The Financial Times says it’s looked at “dozens of reports by agency inspectors general, the Government Accountability Office and the Office of Management and Budget [OMB].” Their collective findings? “For years more than half of the 24 agencies required to report their cyber defences failed to take the most basic security steps. Such measures include patching software holes, using strong authentication technology and continuously monitoring systems, to help secure the troves of data collected on employees, retired military officials and government programmes.”
One big reason for this shoddy record is that few government agencies appear to take cyber threats seriously. According to the Financial Times, OMB figures show that agencies whose cyber-security expenditures represented less than two percent of their 2014 budgets include the Pentagon, the Energy Department (which handles much American nuclear weapons and proliferation-related research), NASA, the State Department, the Treasury (whose responsibilities include staunching the flow of funding to terrorist groups), the Social Security Administration, and OPM.
The Justice Department and Department of Homeland Security look more on the ball, but still only devoted a little more than three percent and just about two percent of their budgets, respectively, to cyber-security.

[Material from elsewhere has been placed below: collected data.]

(* ===== verification/Scaling.v ===== *)
(** Automatic scaling of the receiver: the decisions
    ([internal/queue/mpmc/scaling.go], [internal/receiver/shard/scaling.go],
    [internal/receiver/listener/scaling.go], [internal/calc]) and the scaler
    that applies them ([internal/receiver/scaling]).

    Floating-point numbers are IEEE 754 binary64, computed by the Standard
    Library's [SpecFloat]; the compiler is taken not to fuse multiplications
    with additions (Go may, on some processors). *)
From S2P Require Import Prelude Mpmc MpmcRing.
From Stdlib Require Import SpecFloat.

(* ------------------------------------------------------------------ *)
(** * Floating point                                                    *)
(* ------------------------------------------------------------------ *)

Abbreviation float64 := spec_float (only parsing).
Definition prec : Z := 53.
Definition emax : Z := 1024.
Definition ofZ (z : Z) : float64 := binary_normalize prec emax z 0 false.
Definition fadd : float64 -> float64 -> float64 := SFadd prec emax.
Definition fsub : float64 -> float64 -> float64 := SFsub prec emax.
Definition fmul : float64 -> float64 -> float64 := SFmul prec emax.
Definition fdiv : float64 -> float64 -> float64 := SFdiv prec emax.
Definition fopp : float64 -> float64 := SFopp.
Definition flt : float64 -> float64 -> bool := SFltb.
Definition feq : float64 -> float64 -> bool := SFeqb.
(** [a / b] as a constant of the source. *)
Definition ratio (a b : Z) : float64 := fdiv (ofZ a) (ofZ b).

(** [int(f)] for a finite [f] in range. *)
Definition toInt (f : float64) : Z :=
  match f with
  | S754_finite s m e =>
      let a := if 0 <=? e then Z.pos m * 2 ^ e else Z.pos m / 2 ^ (- e) in
      if s then - a else a
  | _ => 0
  end.

(* ------------------------------------------------------------------ *)
(** * Trimmed means                                                     *)
(* ------------------------------------------------------------------ *)

(** How many values are dropped at each end. *)
Definition trimCount (n : Z) (trimPercent : float64) : Z :=
  let trimPercent := if flt trimPercent (ofZ 0) then ofZ 0 else trimPercent in
  let c := toInt (fmul (ofZ n) trimPercent) in
  if n <=? c * 2 then (n - 1) / 2 else c.
Definition trimmed {A} (nums : list A) (trimPercent : float64) : list A :=
  let c := Z.to_nat (trimCount (len nums) trimPercent) in
  take (length nums - 2 * c) (drop c nums).

Definition TrimmedMeanUint64 (values : list Z) (trimPercent : float64) : Z :=
  match values with
  | [] => 0
  | _ =>
      let rest := trimmed (merge_sort Z.le values) trimPercent in
      wrapU 64 (sumZ id rest) / len rest
  end.

(** [sort.Float64s]: NaN comes first. *)
Definition fle (a b : float64) : Prop := (flt b a = false /\ feq b b = true) \/ feq a a = false.
#[export] Instance fle_dec : RelDecision fle.
Proof. intros a b. unfold fle. apply _. Defined.
Definition TrimmedMeanFloat64 (values : list float64) (trimPercent : float64) : float64 :=
  match values with
  | [] => ofZ 0
  | _ =>
      let rest := trimmed (merge_sort fle values) trimPercent in
      fdiv (foldl fadd (ofZ 0) rest) (ofZ (len rest))
  end.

Throwing money at a problem is no cure-all, especially since as the Financial Times piece makes clear, the federal bureaucracy still isn’t well structured to spend it effectively? (A problem that, as I’ve written, includes the appointment of cyber-clueless agency heads.) But how can the nation hope to protect itself adequately against cyber-threats if, as the article also documents, the overall funding available to handle them is growing so much more slowly than the number of attacks? Where’s the evidence that the president is even thinking about raising Washington’s game, or that Congress and the media are acting like effective watchdogs? And how many more mega-hacks will the nation need to experience before cyber-security even becomes front page news again, much less a real White House priority?